Everyone around me is so excited and helpful. Be it teaching you the easiest routes or sharing tips on best restaurants or salons, I see every one going out of their way to pitch in. There are endless invites to lunches and coffees. There are genuine attempts to being friends. There are constant efforts to provide me all I may need. I have obviously never experienced so much attention ever before
but isnt that a two edged sword? As much as I love it it means getting used to its side-effects.
Earlier if your mother cooked 3 different dishes for dinner, you would ignore one without thinking twice……just ‘coz you didnt feel like eating it. I do that now and am faced with (well-meaning) questions whether I dont like it, whether I dont eat it ever, whether the cook should never make it again. Chances are I probably didnt think twice and may not even have a reason for ignoring that dish.
Where once I would sit in my room all by myself for hours spacing out on music, now I realise it may worry the others whether I am bored or missing home. Where once I had the room to myself at the end of the night, I now am learning to share my space with another person. Where once you could easily seek the comfort of your best friends’ company, now either you are too busy to take the call or its not a good time for them to talk.
Where once I could bravely face any sarcastic, mean, angry comments and give back what I got, now there are times when the simplest and most innocent of comments tear me up. The Boy’s sister gave me a piece of advice; hear what others have to say from one ear and take it out from the other…..dont let anything go south (to your heart) for the first year of the marriage. Obviously I am not doing a good job of following her advice and take everything too personally.

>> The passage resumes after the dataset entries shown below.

(* ===== verification/ExportProofs.v ===== *)
(** * What is exported can be imported

    [export_imports_back]: the archive an exercise is exported to parses to its cases. *)

From S2P Require Import Prelude Effects GoStrings GoPath Sql Catalog Limits Objects Authoring AuthoringProofs.
From S2P Require Import Archive ArchiveProofs ArchiveExact Batch BatchProofs.
From S2P Require SubmissionProofs.
Local Open Scope Z_scope.

(** ** Names of the entries *)

Lemma runes_valid_plain s : plain s -> utf8_valid s = true.
Proof.
  unfold plain, utf8_valid. induction s as [|a s IH]; [done|]. cbn [all_bytes]. intros [Ha Hs]%andb_true_iff.
  destruct (plain_byte_space a Ha) as [Hl _]. cbn [runes]. rewrite Hl. cbn. by apply IH.
Qed.

Lemma drop_while_app_keep {A} (p : A -> bool) l k : drop_while p l = l -> l <> [] -> drop_while p (l ++ k) = l ++ k.
Proof.
  destruct l as [|x l]; [done|]. cbn. destruct (p x); [|done]. intros H _.
  destruct (drop_while_split p l) as [j Hj]. rewrite H in Hj. apply (f_equal length) in Hj. rewrite length_app in Hj. cbn in Hj. lia.
Qed.

(** A string that starts with visible characters and ends as a trimmed one is trimmed. *)
Lemma trim_space_join p n : plain p -> p <> "" -> trim_space n = n -> n <> "" -> trim_space (p +:+ n) = p +:+ n.
Proof.
  intros Hp Hpe Hn Hne. pose proof (runes_plain p Hp) as Hr. unfold trim_space. rewrite runes_app_valid by by apply runes_valid_plain.
  assert (runes p <> []) as Hpr by (intros E; by rewrite <- (cat_runes p), E in Hpe).
  destruct (drop_while_none _ _ Hr) as [Hd _]. rewrite drop_while_app_keep by done.
  assert (drop_while_end rune_space (runes p ++ runes n) = runes p ++ runes n) as ->; [|by rewrite cat_app, !cat_runes].
  assert (drop_while_end rune_space (runes n) = runes n) as He.
  { unfold trim_space in Hn. set (d := drop_while rune_space (runes n)) in *. set (e := drop_while_end rune_space d) in *.
    destruct (drop_while_split rune_space (runes n)) as [k Hk]. fold d in Hk.
    destruct (drop_while_end_split rune_space d) as [j Hj]. fold e in Hj.
    assert (runes (cat e) = e) as Hre by (apply (runes_prefix e j (cat d)); by rewrite (runes_suffix k d n)).
    rewrite Hn in Hre. rewrite Hre. unfold e. apply drop_while_end_idem. }
  unfold drop_while_end in *. rewrite reverse_app.
  assert (drop_while rune_space (reverse (runes n)) = reverse (runes n)) as He' by by rewrite <- (reverse_involutive (drop_while _ _)), He.
  rewrite drop_while_app_keep; [by rewrite reverse_app, !reverse_involutive|done|].
  intros E. apply (f_equal reverse) in E. rewrite reverse_involutive in E. apply Hne. by rewrite <- (cat_runes n), E.
Qed.

(** The folders of the first 500 cases. *)
Definition good_folder (s : string) : bool :=
  all_bytes plain_byte s && (count_byte "/" s =? 0)%nat && (count_byte "\" s =? 0)%nat && has_prefix "caso_" s.

Lemma folders_good : forallb good_folder (case_folder <$> seq 0 500) = true.
Proof. by vm_compute. Qed.

Fixpoint sortedb (l : list string) : bool :=
  match l with x :: ((y :: _) as r) => negb (String.ltb y x) && sortedb r | _ => true end.

Lemma sortedb_sorted l : sortedb l = true -> StronglySorted byte_le l.
Proof.
  intros H. apply Sorted_StronglySorted; [apply _|]. induction l as [|x l IH]; [constructor|]. destruct l as [|y l]; [by repeat constructor|].
  cbn [sortedb] in H. apply andb_true_iff in H as [Hx%negb_true_iff H]. constructor; [by apply IH|by constructor].
Qed.

Lemma folders_sorted : StronglySorted byte_le (case_folder <$> seq 0 500).
Proof. apply sortedb_sorted. by vm_compute. Qed.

A friend put it well recently. Everyone will have an opinion to share and they will do so gladly. Every one will tell you what you should be doing but no one shares the important bit on how to do it. I have realised that weddings and marriages brings out the pop-psych in everyone
There are endless suggestions on strategies to deal with the husbands, the inlaws, the neighbours, the pets! I think what works best though is to just smile and go with the flow. Its different but I guess the key is to enjoy the difference and treat it like an adventure.
Every now and then, there is a gesture or an effort that makes you fall in love all over again…..that makes you feel like you belong……that makes the slightly harder days worth it all.